(Collected data entries)

(* ===== verification/Checkpoint.v ===== *)
(** The checkpoint on the way: at every moment of its life the ledger manager could be restarted.

    [advanceLedger] saves the two headers at the head of the chain under one key of the ledger bucket; no other operation writes
    that key, so the checkpoint in the database is always that of a chain, if perhaps not of the latest one: the error of
    saving it ends the process.  [books] is the invariant, [recover_run] what a restart makes of it. *)

From S2P Require Import Prelude Lru Pb Db Crypto Account TxManager Ledger Frame.

(** * Keys of the ledger bucket *)

Lemma pretty_digit x s : (0 < x)%N → ∃ i s', pretty_N_go x s = String (pretty_N_char i) s'.
Proof.
  revert s. induction (N.lt_wf_0 x) as [x _ IH]. intros s Hx. rewrite pretty_N_go_step by done.
  destruct (decide (x < 10)%N) as [Hs|Hs].
  - rewrite N.div_small, pretty_N_go_0 by done. by eexists _, s.
  - apply IH; [apply N.div_lt; lia|apply N.div_str_pos; lia].
Qed.
Lemma digit_no_C i : pretty_N_char i ≠ "C"%char.
Proof. unfold pretty_N_char. by repeat case_match. Qed.

(** The number of a ledger is never the key of the checkpoint. *)
Lemma seq_not_checkpoint seq : FormatUint seq ≠ checkpoint_key.
Proof.
  unfold FormatUint, pretty, pretty_N. case_decide; [done|].
  destruct (pretty_digit (Z.to_N seq) "") as (i & s & ->); [lia|]. unfold checkpoint_key. intros [= Hc _]. by apply (digit_no_C i).
Qed.

Lemma ledger_not_tx : ledger_bucket ∉ tx_buckets.
Proof. by apply (bool_decide_unpack _). Qed.

Section checkpoint.
Context {D T : Type} {StoreD : Store D} {LawsD : StoreLaws D} {StoreT : Store T} {LawsT : StoreLaws T}.
Context {TxDb : TxDatabase D T} {TxLaws : TxDatabaseLaws D T}.
Context {Pbc : PbCodec} {GoRt : GoRuntime} {Crypto : CryptoLib}.
Variable baseReserve : Z.
Implicit Types (lm : LedgerManager D) (d : D) (ck : LedgerCheckpoint).

(** * The invariant *)

Definition ledger_data lm : D := tm_database (lm_tm lm).

(** The checkpoint of a chain. *)
Definition sound ck : Prop := ∃ lm, ck = checkpoint_of lm ∧ chain_ok lm ∧ is_Some (lm_currLedgerHeader lm).
Definition checkpoint_at d : option LedgerCheckpoint := db_view d ledger_bucket checkpoint_key ≫= Decode.
Definition kept d : Prop :=
  db_ok d ∧ (∀ b, b ∈ ledger_buckets → db_bucket d b) ∧ ∃ ck, checkpoint_at d = Some ck ∧ sound ck.

Definition books lm : Prop := live lm ∧ kept (ledger_data lm).
Definition keepsb lm lm' : Prop := books lm → books lm'.
#[global] Instance keepsb_preorder : PreOrder keepsb.
Proof. split; [by intros lm H|]. intros a b c H1 H2 H. by apply H2, H1. Qed.

(** Writing elsewhere keeps the checkpoint. *)
Lemma kept_view d d' :
  kept d → db_ok d' → (∀ b, db_bucket d b → db_bucket d' b) →
  db_view d' ledger_bucket checkpoint_key = db_view d ledger_bucket checkpoint_key → kept d'.
Proof. intros (Ho & Hb & H) Ho' Hb' Hv. split_and!; [done|by auto|]. unfold checkpoint_at. by rewrite Hv. Qed.
Lemma kept_frame W d d' : frame W d d' → ledger_bucket ∉ W → (∀ b, b ∈ W → db_bucket d b) → kept d → kept d'.
Proof.
  intros Hf Hn HW Hk. pose proof Hk as (Ho & Hb & _). destruct (Hf Ho HW) as (Ho' & Hb' & Hv).
  apply (kept_view d); [done..|]. apply Hv; [|done]. apply Hb. by left.
Qed.
Lemma kept_put d d' b k x r :
  kept d → db_bucket d b → (b, k) ≠ (ledger_bucket, checkpoint_key) → db_Put b k x d = (d', r) → kept d'.
Proof.
  intros Hk Hb Hne Hp. pose proof Hk as (Ho & Hbs & _).
  destruct (Put_spec _ _ _ _ _ _ Ho Hb Hp) as [(_ & Ho' & Hb' & Hv)|(e & _ & ->)]; [|done].
  apply (kept_view d); [done..|]. rewrite Hv by (apply Hbs; by left). unfold view_put. rewrite decide_False; [done|]. intros [<- <-]. done.
Qed.

Lemma keepsb_same {A} (m : M (LedgerManager D) A) :
  preserves keeps m → (∀ lm, ledger_data (m lm).1 = ledger_data lm) → preserves keepsb m.
Proof. intros Hk Hd lm [Hl Hb]. split; [by apply Hk|by rewrite Hd]. Qed.
Lemma keepsb_modify (f : LedgerManager D → LedgerManager D) :
  (∀ lm, chain_part (f lm) = chain_part lm ∧ (contiguous (lm_buffer lm) → contiguous (lm_buffer (f lm))) ∧ lm_tm (f lm) = lm_tm lm) →
  preserves keepsb (modify f).
Proof.
  intros Hf. apply keepsb_same; [apply keeps_modify; intros lm; destruct (Hf lm) as (? & ? & _); done|].
  intros lm. unfold ledger_data. simpl. by rewrite (proj2 (proj2 (Hf lm))).
Qed.
Lemma keepsb_tm {A} (m : M (TxManager.Manager D) A) : preserves (tm_frame tx_buckets) m → preserves keepsb (on_tm m).
Proof.
  intros Hm lm [Hl Hk]. split; [by apply (same_chain_keeps _ _ (same_on_tm m lm))|].
  specialize (Hm (lm_tm lm)). unfold on_tm, ledger_data in *. destruct (m (lm_tm lm)) as [tm r]. simpl in *.
  apply (kept_frame tx_buckets (tm_database (lm_tm lm))); [done|apply ledger_not_tx| |done].
  intros b Hb. apply Hk. by apply tx_in_ledger.
Qed.

(** Reading does not change the database. *)
Lemma keepsb_GetLedgerHeader k : preserves keepsb (GetLedgerHeader (D:=D) k).
Proof.
  intros lm Hbk. split; [by apply (same_chain_keeps _ _ (same_GetLedgerHeader k lm)), Hbk|].
  destruct Hbk as [_ Hk]. pose proof Hk as (Ho & Hb & _). unfold GetLedgerHeader, bind, get. simpl.
  destruct (lru_Get k (lm_headers lm)) as [c [h|]]; [done|]. simpl. unfold wrap, ledger_db, on_tm, on_db. simpl.
  change (tm_database (lm_tm lm)) with (ledger_data lm). rewrite Get_spec by (try apply Hb; first [done|by left]).
  destruct (db_view _ _ _) as [b|]; [|done]. simpl. unfold lift. by destruct (decode_res b).
Qed.

(** * Closing *)

(** Once the new chain is in place, the checkpoint that replaces the old one is that of the new chain. *)
Lemma saveCheckpoint_books lm : books lm → books (saveCheckpoint lm).1.
Proof.
  intros Hbk. pose proof Hbk as [Hl Hk]. split; [by apply (same_chain_keeps _ _ (same_saveCheckpoint lm))|].
  unfold saveCheckpoint, bind, get, wrap, lift, encode_res. simpl.
  destruct (Encode (checkpoint_of lm)) as [ckb|] eqn:He; [|done]. simpl. unfold ledger_db, on_tm, on_db.
  change (tm_database (lm_tm lm)) with (ledger_data lm).
  destruct (db_Put ledger_bucket checkpoint_key ckb (ledger_data lm)) as [d' r] eqn:Hp.
  assert (kept d') as Hk'; [|by destruct r].
  destruct Hk as (Ho & Hb & ck & Hck). assert (db_bucket (ledger_data lm) ledger_bucket) as Hbl by (apply Hb; by left).
  destruct (Put_spec _ _ _ _ _ _ Ho Hbl Hp) as [(_ & Ho' & Hb' & Hv)|(e & _ & ->)]; [|by split_and!; eauto].
  split_and!; [done|by auto|]. exists (checkpoint_of lm). split.
  - unfold checkpoint_at. rewrite Hv by done. unfold view_put. rewrite decide_True by done. simpl. by apply Decode_Encode.
  - exists lm. split; [done|]. destruct Hl as [[Hc _] Hs]. done.
Qed.

Lemma advanceLedger_books now h txh cv lm :
  books lm → lm_currLedgerHeader lm = Some h →
  books (advanceLedger now (uwrap64 (lh_SeqNum h + 1)) (lm_currLedgerHeaderHash lm) txh cv lm).1.
Proof.
  intros Hbk Hh. pose proof (advanceLedger_live now h txh cv lm (proj1 Hbk) Hh) as Hlive. revert Hlive.
  unfold advanceLedger. cbv zeta. set (header := new_header _ _ _ _). set (seqStr := FormatUint _).
  destruct (encode_res header) as [b|?|?|] eqn:He; [|by intros; apply Hbk..]. rewrite (bind_eq_Ok _ _ _ lm b) by done.
  destruct (GetLedgerHeaderKey header) as [k|?|?|] eqn:Hkey; [|by intros; apply Hbk..]. rewrite (bind_eq_Ok _ _ _ lm k) by done.
  destruct (db_Put ledger_bucket seqStr b (ledger_data lm)) as [d' r] eqn:Hp.
  assert (kept d') as Hk'.
  { destruct Hbk as [_ Hk]. apply (kept_put _ _ _ _ _ _ Hk) in Hp; [done|apply Hk; by left|]. intros [= H]. by apply seq_not_checkpoint in H. }
  assert (∃ u, try (ledger_db (db_Put ledger_bucket seqStr b)) lm = (set_tm (set_database d' (lm_tm lm)) lm, Ok u)) as [u Ht].
  { destruct Hbk as [_ (Ho & Hb & _)]. unfold try, ledger_db, on_tm, on_db. change (tm_database (lm_tm lm)) with (ledger_data lm).
    destruct (Put_spec _ _ _ _ _ _ Ho (Hb _ ltac:(by left)) Hp) as [(-> & _)|(e & -> & _)]; rewrite Hp; eauto. }
  rewrite (bind_eq_Ok _ _ _ _ _ Ht). set (lm1 := set_tm _ lm). rewrite (bind_eq_Ok _ _ _ (set_caches _ _ lm1) tt) by done.
  set (lm3 := set_chain now (wrap64 (lm_ledgerHeaderCount lm1 + 1)) (lm_currLedgerHeader lm1) (lm_currLedgerHeaderHash lm1) (Some header) k
                (set_caches (lru_Add seqStr header (lm_headers lm1)) (lm_txsetCache lm1) lm1)).
  rewrite (bind_eq_Ok _ _ _ lm3 tt) by done. intros Hlive.
  assert (∀ w, (wrap w saveCheckpoint lm3).1 = (saveCheckpoint lm3).1) as Hw by (intros w; unfold wrap; by destruct (saveCheckpoint lm3)).
  rewrite Hw in *. apply saveCheckpoint_books. split; [|exact Hk'].
  destruct (same_saveCheckpoint lm3) as [Hc Hb]. by apply (same_chain_keeps (saveCheckpoint lm3).1 lm3).
Qed.

Lemma closeLedger_books now index value txset : preserves keepsb (closeLedger (D:=D) (T:=T) baseReserve now index value txset).
Proof.
  intros lm. unfold closeLedger. rewrite (bind_eq_Ok _ _ _ lm lm) by done.
  intros Hl. destruct (lm_currLedgerHeader lm) as [h|] eqn:Hh; [|by destruct Hl as [[_ [? ?]] _]; congruence].
  case_decide as Hseq; [done|]. case_decide as Hhash; [done|].
  unfold bind at 1, wrap at 1, lift at 1. simpl. destruct (GetTxSetKey txset) as [txh|?|?|]; simpl; [|exact Hl..].
  destruct (b58_Decode value) as [vb|]; [|exact Hl].
  destruct (decode_res vb) as [cv|?|?|] eqn:Hcv; [|exact Hl..]. rewrite (bind_eq_Ok _ _ _ lm cv) by done.
  case_decide; [exact Hl|].
  set (m := wrap "apply tx list failed: " _).
  assert (preserves keepsb m) as Hm by (apply preserves_wrap, keepsb_tm, frame_ApplyTxList; done).
  assert (preserves same_chain m) as Hs by (apply preserves_wrap, same_on_tm).
  specialize (Hm lm Hl). specialize (Hs lm). unfold bind. destruct (m lm) as [lm1 [u|?|?|]]; simpl in *; [|exact Hm..].
  rewrite or_fatal_fst. destruct Hs as [[= H1 H2 _ _ _] _].
  assert (ts_PrevLedgerHash txset = lm_currLedgerHeaderHash lm1) as ->
    by (destruct (decide (lm_currLedgerHeaderHash lm = ts_PrevLedgerHash txset)); [congruence|]; exfalso; apply Hhash; by split; [eexists|]).
  assert (index = uwrap64 (lh_SeqNum h + 1)) as -> by (by destruct (decide (uwrap64 (lh_SeqNum h + 1) = index))).
  apply advanceLedger_books; [done|congruence].
Qed.
#[local] Hint Resolve closeLedger_books : go_preserves.

Lemma drain_books now infos : contiguous infos → preserves keepsb (drain (D:=D) (T:=T) baseReserve now infos).
Proof.
  induction infos as [|x infos IH]; intros Hc; simpl; [apply (preserves_ret keepsb)|].
  apply contiguous_tail in Hc as Hc'.
  apply (preserves_bind keepsb); [by apply keepsb_modify|intros _]. pres (keepsb).
Qed.

Lemma recv_downloaded_books now info : preserves keepsb (recv_downloaded (D:=D) (T:=T) baseReserve now info).
Proof.
  unfold recv_downloaded.
  apply (preserves_bind keepsb); [apply (preserves_get keepsb)|intros lm0].
  apply (preserves_bind keepsb); [apply (preserves_lift keepsb)|intros _].
  apply (preserves_bind keepsb); [apply (preserves_try keepsb), closeLedger_books|intros _].
  apply preserves_bind_get. intros lm. destruct (Buffer_PeekHead (lm_buffer lm)); [|by intros ?].
  case_decide; [by intros ?|]. intros Hl.
  refine (preserves_bind keepsb _ _ (drain_books now (lm_buffer lm) _) _ lm Hl); [by destruct Hl as [[[_ ?] _] _]|intros _].
  apply (preserves_bind keepsb); [|intros _]; apply keepsb_modify; intros lm1; split_and!; done.
Qed.

Lemma RecvExtVal_books now index value txset : preserves keepsb (RecvExtVal (D:=D) (T:=T) baseReserve now index value txset).
Proof.
  assert (∀ o, preserves keepsb (modify (λ lm, set_buffer (Buffer_Append o (lm_buffer lm)) lm))) as Happ.
  { intros o. apply keepsb_modify. intros lm. split_and!; [done|apply contiguous_Append|done]. }
  assert (∀ f g h, preserves keepsb (modify (λ lm, set_sync (f lm) (lm_buffer lm) (g lm) (h lm) lm))) as Hsync.
  { intros f g h. by apply keepsb_modify. }
  unfold RecvExtVal. pres (keepsb); first [apply Happ|apply (Hsync lm_downloader (λ _, _) (λ _, _))|apply (Hsync (λ _, _) (λ _, _) (λ _, _))].
Qed.

(** * The first ledger *)

Lemma genesis_books now d lm :
  db_ok d → (∀ b, b ∈ ledger_buckets → db_bucket d b) →
  CreateGenesisLedger now (NewLedgerManager (TxManager.NewManager d)) = (lm, Ok tt) → books lm.
Proof.
  intros Ho Hb H. pose proof (genesis_live now _ lm H) as Hl. split; [done|].
  unfold CreateGenesisLedger in H. apply bind_Ok in H as (s & [] & [= <-] & H). unfold or_fatal in H.
  destruct (advanceLedger _ _ _ _ _ _) as [s1 [[]|?|?|]] eqn:Ha; simplify_eq.
  apply advanceLedger_Ok in Ha as (h & b & ckb & d0 & r & d1 & _ & _ & _ & _ & _ & _ & Hp0 & _ & Hck & Hp1 & Hd1). simpl in Hp0.
  assert (db_bucket d ledger_bucket) as Hbl by (apply Hb; by left).
  assert (db_ok d0 ∧ ∀ b, db_bucket d b → db_bucket d0 b) as [Ho0 Hb0].
  { destruct (Put_spec _ _ _ _ _ _ Ho Hbl Hp0) as [(_ & ? & ? & _)|(e & _ & ->)]; done. }
  destruct (Put_spec _ _ _ _ _ _ Ho0 (Hb0 _ Hbl) Hp1) as [(_ & Ho1 & Hb1 & Hv)|(e & ? & _)]; [|done].
  unfold ledger_data. rewrite Hd1. split_and!; [done|by auto|]. exists (checkpoint_of lm). split.
  - unfold checkpoint_at. rewrite Hv by auto. unfold view_put. rewrite decide_True by done. simpl. by apply Decode_Encode.
  - exists lm. split; [done|]. destruct Hl as [[Hc _] Hs]. done.
Qed.

(** * A restart *)

(** The clock has not gone back before the checkpoint, and the count of ledgers has not wrapped around. *)
Definition current (now : Z) ck : Prop := 0 <= ck_LastCloseTime ck <= now ∧ 0 <= ck_LedgerHeaderCount ck.
#[global] Instance current_dec now ck : Decision (current now ck).
Proof. unfold current. apply _. Defined.

(** A sound checkpoint passes the checks, but for these two. *)
Lemma sound_check now ck : sound ck → current now ck → check_checkpoint now ck = Ok tt.
Proof.
  intros (lm & -> & Hok & h & Hh) [Ht Hn]. unfold chain_ok in Hok. rewrite Hh in Hok. destruct Hok as (Hkey & Hprev & _ & _ & Hlast).
  unfold check_checkpoint, checkpoint_of in *. simpl in *. rewrite Hh.
  repeat (rewrite decide_False by first [lia|destruct (lm_prevLedgerHeader lm); naive_solver lia]).
  simpl. rewrite Hkey. simpl. repeat rewrite decide_False by tauto. done.
Qed.
Lemma check_current now ck : check_checkpoint now ck = Ok tt → current now ck.
Proof. unfold check_checkpoint. do 2 (case_decide; [done|]). intros _. split; lia. Qed.

(** What a new manager has after recovering. *)
Definition recovered ck lm : Prop :=
  chain_part lm = (ck_CurrLedgerHeader ck, ck_CurrLedgerHeaderHash ck, ck_PrevLedgerHeader ck, ck_PrevLedgerHeaderHash ck,
    ck_LedgerHeaderCount ck) ∧ lm_lastCloseTime lm = ck_LastCloseTime ck ∧ lm_ledgerState lm = LedgerStateNotSynced ∧ lm_buffer lm = [].

Lemma recover_run now d ck :
  db_ok d → db_bucket d ledger_bucket → checkpoint_at d = Some ck → sound ck → current now ck →
  ∃ lm, RecoverFromCheckpoint now (NewLedgerManager (TxManager.NewManager d)) = (lm, Ok tt) ∧ recovered ck lm ∧
    lm_tm lm = TxManager.NewManager d ∧ lm_txsetCache lm = [].
Proof.
  intros Ho Hb Hck Hs Ht. pose proof (sound_check now ck Hs Ht) as Hcheck. destruct Hs as (lm0 & -> & _ & h & Hh).
  unfold checkpoint_at in Hck. destruct (db_view d ledger_bucket checkpoint_key) as [b|] eqn:Hv; [|done]. simpl in Hck.
  unfold RecoverFromCheckpoint, bind, wrap, lift, ledger_db, on_tm, on_db. simpl.
  rewrite (Get_spec d ledger_bucket checkpoint_key), Hv by done. simpl. unfold decode_res. rewrite Hck. simpl. rewrite Hcheck. simpl. rewrite Hh. simpl.
  eexists. split; [done|]. unfold recovered, chain_part. simpl. rewrite Hh. done.
Qed.

Lemma recovered_live ck lm : sound ck → recovered ck lm → live lm.
Proof.
  intros (lm0 & -> & Hc & Hs) (Hp & _ & _ & Hb). split; [split|].
  - by apply (chain_ok_part lm0).
  - rewrite Hb. apply contiguous_nil.
  - by injection Hp as -> _ _ _ _.
Qed.

End checkpoint.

YOUR GOAL = Going back to the entries above, set down exactly the lines that begin at the one with "keepsb (on_tm m)." and end at the one with "destruct Hbk as [_ Hk]. pose", both included, and nothing else.

THE ANSWER =
Lemma keepsb_tm {A} (m : M (TxManager.Manager D) A) : preserves (tm_frame tx_buckets) m → preserves keepsb (on_tm m).
Proof.
  intros Hm lm [Hl Hk]. split; [by apply (same_chain_keeps _ _ (same_on_tm m lm))|].
  specialize (Hm (lm_tm lm)). unfold on_tm, ledger_data in *. destruct (m (lm_tm lm)) as [tm r]. simpl in *.
  apply (kept_frame tx_buckets (tm_database (lm_tm lm))); [done|apply ledger_not_tx| |done].
  intros b Hb. apply Hk. by apply tx_in_ledger.
Qed.

(** Reading does not change the database. *)
Lemma keepsb_GetLedgerHeader k : preserves keepsb (GetLedgerHeader (D:=D) k).
Proof.
  intros lm Hbk. split; [by apply (same_chain_keeps _ _ (same_GetLedgerHeader k lm)), Hbk|].
  destruct Hbk as [_ Hk]. pose proof Hk as (Ho & Hb & _). unfold GetLedgerHeader, bind, get. simpl.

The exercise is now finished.